Here we are, with Halloween 2021 upon us. Some Christians I know love this time of year, while others fear or dread it. This leads me to the question: should Christians embrace or reject this holiday?

Now I’m not a historian who can tell you how Halloween came to be in its present form. What I can tell you is that, in recent years, I have observed three general approaches, or reactions, toward Halloween among believers.

1) Go all in. I know some Christian parents who see no harm whatsoever in Halloween. Sure, they don’t want their kids or others to dress as ghouls or creepy clowns. But beyond that, you will find these people fully embracing any fun Halloween has to offer, with their costumes ready, houses decorated and trick-or-treat bags in hand.
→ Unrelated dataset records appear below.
Lemma connect_via_tunnel_up e host port name bid ann client w sid child w2 :
  tunnel_comes_up e host port name bid port w sid child w2 →
  child ≠ 0 →
  ∃ w', connect_via_tunnel e host port name None bid ann client w = (Ok tt, w') ∧
        files w' = files w2.
Proof.
  intros (w1 & Hc & Ht & Hs) Hchild.
  unfold connect_via_tunnel. cbn [str_or]. cbv zeta.
  rewrite bind_eq, Hc, Ht. cbn [negb]. rewrite bind_eq, Hs.
  unfold no_pid. rewrite (proj2 (Z.eqb_neq child 0) Hchild).
  eexists. split; [reflexivity|done].
Qed.

Lemma registered_as_files w w2 w' child sid lport host port :
  registered_as w w2 child sid lport host port → files w' = files w2 →
  registered_as w w' child sid lport host port.
Proof. intros [ep Hf] Hw. exists ep. by rewrite Hw. Qed.

(** C10. In [quick_tunnel] and in each [connect_*] helper an omitted local
    port stands for the target port: the call behaves as if the target port
    had been passed as local port, and the only record it can write is the
    one of that port, with local port and target port equal.  Whenever the
    session is created and the tunnel comes up, the helper returns
    normally and the record of the tunnel is registered under the file of
    the target port, with its local port equal to its target port. *)
Theorem local_port_defaults_to_target_port (e : Env) (bid : option string) (w : World) :
  (∀ th tp,
     quick_tunnel e th tp None bid w = quick_tunnel e th tp (Some tp) bid w ∧
     registers_at w (quick_tunnel e th tp None bid w).2 tp tp ∧
     ∀ sid child w2,
       tunnel_comes_up e th tp "quick-tunnel" bid tp w sid child w2 →
       quick_tunnel e th tp None bid w = (Ok tt, w2) ∧
       registered_as w w2 child sid tp th tp) ∧
  (∀ host port db user,
     connect_postgres e host port db user None bid w =
       connect_postgres e host port db user (Some port) bid w ∧
     registers_at w (connect_postgres e host port db user None bid w).2 port port ∧
     ∀ sid child w2,
       str_truthy db = true → str_truthy user = true → child ≠ 0 →
       tunnel_comes_up e host port "postgres-session" bid port w sid child w2 →
       ∃ w', connect_postgres e host port db user None bid w = (Ok tt, w') ∧
             registered_as w w' child sid port host port) ∧
  (∀ host port db user,
     connect_mysql e host port db user None bid w =
       connect_mysql e host port db user (Some port) bid w ∧
     registers_at w (connect_mysql e host port db user None bid w).2 port port ∧
     ∀ sid child w2,
       str_truthy db = true → str_truthy user = true → child ≠ 0 →
       tunnel_comes_up e host port "mysql-session" bid port w sid child w2 →
       ∃ w', connect_mysql e host port db user None bid w = (Ok tt, w') ∧
             registered_as w w' child sid port host port) ∧
  (∀ host port,
     connect_redis e host port None bid w =
       connect_redis e host port (Some port) bid w ∧
     registers_at w (connect_redis e host port None bid w).2 port port ∧
     ∀ sid child w2,
       child ≠ 0 →
       tunnel_comes_up e host port "redis-session" bid port w sid child w2 →
       ∃ w', connect_redis e host port None bid w = (Ok tt, w') ∧
             registered_as w w' child sid port host port) ∧
  (∀ host port db,
     connect_mongodb e host port db None bid w =
       connect_mongodb e host port db (Some port) bid w ∧
     registers_at w (connect_mongodb e host port db None bid w).2 port port ∧
     ∀ sid child w2,
       child ≠ 0 →
       tunnel_comes_up e host port "mongodb-session" bid port w sid child w2 →
       ∃ w', connect_mongodb e host port db None bid w = (Ok tt, w') ∧
             registered_as w w' child sid port host port).
Proof.
  split; [|split; [|split; [|split]]].
  - intros th tp. split; [|split].
    + unfold quick_tunnel.
      by rewrite !(proj2 (str_or_default tp)), !(proj1 (str_or_default tp)).
    + destruct (quick_tunnel e th tp None bid w) as [r w'] eqn:H.
      apply quick_tunnel_registers in H. by rewrite (proj1 (str_or_default _)) in H.
    + intros sid child w2 Hup. split; [by apply (quick_tunnel_up e th tp bid w sid child)|].
      by apply tunnel_comes_up_registered in Hup as [? _].
  - intros host port db user. split; [|split].
    + unfold connect_postgres, connect_via_tunnel.
      by rewrite !(proj2 (str_or_default port)), !(proj1 (str_or_default port)).
    + destruct (connect_postgres e host port db user None bid w) as [r w'] eqn:H.
      unfold connect_postgres in H. registers_at_guard H.
    + intros sid child w2 Hdb Huser Hchild Hup.
      destruct (tunnel_comes_up_registered _ _ _ _ _ _ _ _ _ _ Hup) as (Hreg & Hh & Hp).
      unfold connect_postgres. cbn [forallb]. rewrite Hh, Hp, Hdb, Huser. cbn [andb negb].
      edestruct connect_via_tunnel_up as (w' & Hrun & Hf); [exact Hup|exact Hchild|].
      exists w'. split; [exact Hrun|]. by eapply registered_as_files.
  - intros host port db user. split; [|split].
    + unfold connect_mysql, connect_via_tunnel.
      by rewrite !(proj2 (str_or_default port)), !(proj1 (str_or_default port)).
    + destruct (connect_mysql e host port db user None bid w) as [r w'] eqn:H.
      unfold connect_mysql in H. registers_at_guard H.
    + intros sid child w2 Hdb Huser Hchild Hup.
      destruct (tunnel_comes_up_registered _ _ _ _ _ _ _ _ _ _ Hup) as (Hreg & Hh & Hp).
      unfold connect_mysql. cbn [forallb]. rewrite Hh, Hp, Hdb, Huser. cbn [andb negb].
      edestruct connect_via_tunnel_up as (w' & Hrun & Hf); [exact Hup|exact Hchild|].
      exists w'. split; [exact Hrun|]. by eapply registered_as_files.
  - intros host port. split; [|split].
    + unfold connect_redis, connect_via_tunnel.
      by rewrite !(proj2 (str_or_default port)), !(proj1 (str_or_default port)).
    + destruct (connect_redis e host port None bid w) as [r w'] eqn:H.
      unfold connect_redis in H. registers_at_guard H.
    + intros sid child w2 Hchild Hup.
      destruct (tunnel_comes_up_registered _ _ _ _ _ _ _ _ _ _ Hup) as (Hreg & Hh & Hp).
      unfold connect_redis. rewrite Hh. cbn [negb].
      edestruct connect_via_tunnel_up as (w' & Hrun & Hf); [exact Hup|exact Hchild|].
      exists w'. split; [exact Hrun|]. by eapply registered_as_files.
  - intros host port db. split; [|split].
    + unfold connect_mongodb, connect_via_tunnel.
      by rewrite !(proj2 (str_or_default port)), !(proj1 (str_or_default port)).
    + destruct (connect_mongodb e host port db None bid w) as [r w'] eqn:H.
      unfold connect_mongodb in H. registers_at_guard H.
    + intros sid child w2 Hchild Hup.
      destruct (tunnel_comes_up_registered _ _ _ _ _ _ _ _ _ _ Hup) as (Hreg & Hh & Hp).
      unfold connect_mongodb. rewrite Hh. cbn [negb].
      edestruct connect_via_tunnel_up as (w' & Hrun & Hf); [exact Hup|exact Hchild|].
      exists w'. split; [exact Hrun|]. by eapply registered_as_files.
Qed.
(** Text without an occurrence, before a character that is no digit,
    adds no occurrence. *)
Lemma captures_app (pre s : string) :
  captures pre = [] -> no_leading_digit s = true ->
  captures (pre ++ s) = captures s.
Proof.
  intros Hpre Hs. induction pre as [| c pre IH]; cbn [append]; [reflexivity |].
  cbn [captures] in *.
  destruct (Ascii.eqb c "#") eqn:Eh; cbn [andb] in *.
  - destruct pre as [| d pre]; cbn [append no_leading_digit] in *.
    + rewrite Hs. cbn [negb]. reflexivity.
    + destruct (is_digit d); cbn [negb] in *; [discriminate | now apply IH].
  - now apply IH.
Qed.

Lemma captures_occurrence (pre ds rest : string) :
  captures pre = [] ->
  all_digits ds = true -> ds <> EmptyString ->
  no_leading_digit rest = true ->
  captures (pre ++ "#" ++ ds ++ rest) = ds :: captures rest.
Proof.
  intros Hpre Hds Hne Hrest.
  rewrite captures_app; [| assumption | reflexivity].
  destruct (all_digits_leading ds rest Hds Hrest) as [Hl Hc].
  cbn [append captures]. cbn [Ascii.eqb Bool.eqb andb].
  rewrite Hl, Hc.
  destruct ds as [| c ds]; [congruence |].
  cbn [all_digits] in Hds. apply andb_true_iff in Hds as [Hd _].
  cbn [append no_leading_digit]. rewrite Hd. reflexivity.
Qed.

Lemma rows_per_occurrence_eq (e : epic_raw) : epic_rows e = rows_per_occurrence e.
Proof.
  unfold epic_rows, rows_per_occurrence, occurrences.
  destruct (related_user_stories e); [now rewrite findall_is_captures | reflexivity].
Qed.

Section AnyAlphabetFacts.
Context {char : Type}.
Variable is_hash : char -> bool.
Variable is_decimal : char -> bool.
Variable decimal_value : char -> Z.
Hypothesis hash_no_decimal : forall c, is_hash c = true -> is_decimal c = false.

Lemma captures_text_step (c : char) (s : list char) :
  findall_text_from is_hash is_decimal None s = captures_text is_hash is_decimal s ->
  (forall acc, findall_text_from is_hash is_decimal (Some acc) s =
               close_match_text (Some (acc ++ leading_decimals is_decimal s))
               ++ captures_text is_hash is_decimal s)%list ->
  findall_text_from is_hash is_decimal (if is_hash c then Some [] else None) s
  = captures_text is_hash is_decimal (c :: s).
Proof.
  intros HN HS. cbn [captures_text]. destruct (is_hash c); cbn [andb].
  - rewrite HS. cbn [app].
    destruct s as [| d s]; [reflexivity |].
    cbn [starts_with_decimal leading_decimals]. destruct (is_decimal d); reflexivity.
  - exact HN.
Qed.

Lemma findall_text_from_captures (s : list char) :
  findall_text_from is_hash is_decimal None s = captures_text is_hash is_decimal s /\
  (forall acc, findall_text_from is_hash is_decimal (Some acc) s =
               close_match_text (Some (acc ++ leading_decimals is_decimal s))
               ++ captures_text is_hash is_decimal s)%list.
Proof.
  induction s as [| c s [HN HS]].
  - split; [reflexivity |]. intros acc.
    cbn [findall_text_from leading_decimals captures_text].
    now rewrite !app_nil_r.
  - split.
    + cbn [findall_text_from]. now apply captures_text_step.
    + intros acc. cbn [findall_text_from leading_decimals].
      destruct (is_decimal c) eqn:Ec.
      * rewrite HS, <- app_assoc. cbn [app captures_text].
        destruct (is_hash c) eqn:Eh; [| reflexivity].
        apply hash_no_decimal in Eh. congruence.
      * rewrite app_nil_r. f_equal. now apply captures_text_step.
Qed.

Lemma preprocess_epics_text_cons (e : epic_text) (epics : list epic_text) :
  preprocess_epics_text is_hash is_decimal decimal_value (e :: epics) =
  (a <- preprocess_epics_text is_hash is_decimal decimal_value [e] ;;
   b <- preprocess_epics_text is_hash is_decimal decimal_value epics ;;
   Ok (a ++ b)%list).
Proof.
  unfold preprocess_epics_text, explode. cbn [map flat_map]. rewrite app_nil_r.
  apply mapM_app.
Qed.

Lemma preprocess_epics_text_one (e : epic_text) (rows : list epic) :
  preprocess_epics_text is_hash is_decimal decimal_value [e] = Ok rows ->
  rows = rows_per_occurrence_text is_hash is_decimal decimal_value e.
Proof.
  unfold preprocess_epics_text, explode, rows_per_occurrence_text.
  cbn [map flat_map fst snd]. rewrite app_nil_r.
  destruct (et_related_user_stories e) as [s |]; cbn [option_map]; [| discriminate].
  unfold findall_text. rewrite (proj1 (findall_text_from_captures s)).
  destruct (captures_text is_hash is_decimal s) as [| x xs]; [discriminate |].
  apply (mapM_map_ok _ (fun m : list char => (e, Some m)) _ (x :: xs)).
  intros ds y _. cbn [fst snd astype_int_text].
  destruct (int_of_text decimal_value 0 ds <=? int64_max); cbn [bind]; [| discriminate].
  intros H. now inversion H.
Qed.

Lemma preprocess_epics_text_ok (epics : list epic_text) : forall rows,
  preprocess_epics_text is_hash is_decimal decimal_value epics = Ok rows ->
  rows = flat_map (rows_per_occurrence_text is_hash is_decimal decimal_value) epics.
Proof.
  induction epics as [| e epics IH]; intros rows H.
  - now inversion H.
  - rewrite preprocess_epics_text_cons in H.
    destruct (preprocess_epics_text is_hash is_decimal decimal_value [e])
      as [a |] eqn:Ea; cbn [bind] in H; [| discriminate].
    destruct (preprocess_epics_text is_hash is_decimal decimal_value epics)
      as [b |] eqn:Eb; cbn [bind] in H; [| discriminate].
    inversion H. apply preprocess_epics_text_one in Ea as ->.
    now rewrite (IH b eq_refl).
Qed.
End AnyAlphabetFacts.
2) Go an alternate route. I know some families who go through the Halloween season, trying to find a golden mean, a healthy alternative. These folks even try to attract others from scarier associations of the holiday that so many in the world revel in, toward much more wholesome alternatives. They tend to participate in pumpkin patch events or trunk-or-treat Halloween alternatives. They may even hand out a Gospel tract along with that bag of M&Ms.

3) Don’t go there. I know some great families who are adamantly opposed to Halloween. They will not dress up. They will not give out candy, not have their porch light on. They will not trick-or-treat. In fact, they will have nothing to do with this often-frightening holiday, in any way, shape or form; they simply bide their time until Thanksgiving gets here.

Now I know and respect people from all three of these camps. Each of these approaches has its strengths and weaknesses.

For group one, a weakness could be that in your participation, you could expose children or other impressionable people to something so scary it scars them. You also could risk treating elements that are evil as merely something to treat lightly, instead of a healthy dread.

For group two, which I tend to think has a lot of wisdom to it, you could become in such an isolated bubble that you are not really impacting any lost people.

For group three, the weakness here tends to be judgmentalism that looks down on the other two approaches and a sense of moral superiority.

Whatever route you choose to go for your family, I would encourage a patient and understanding attitude toward this time of year. Finally, I will leave you with words from one Christian writer, who said this:

“Halloween may be a time when the barrier between the spiritual and earthly are thin. However, Christians know that there is one who has crossed that plane from the glories of heaven to the earthly reality of a stable in Bethlehem. For this reason, we do not shrink away from the evil around us, but instead face it with the assurance that there is a warrior king who has already conquered sin and death on our behalf.”

Because of Jesus, we should have no fear, either on October 31 or any other day of the year.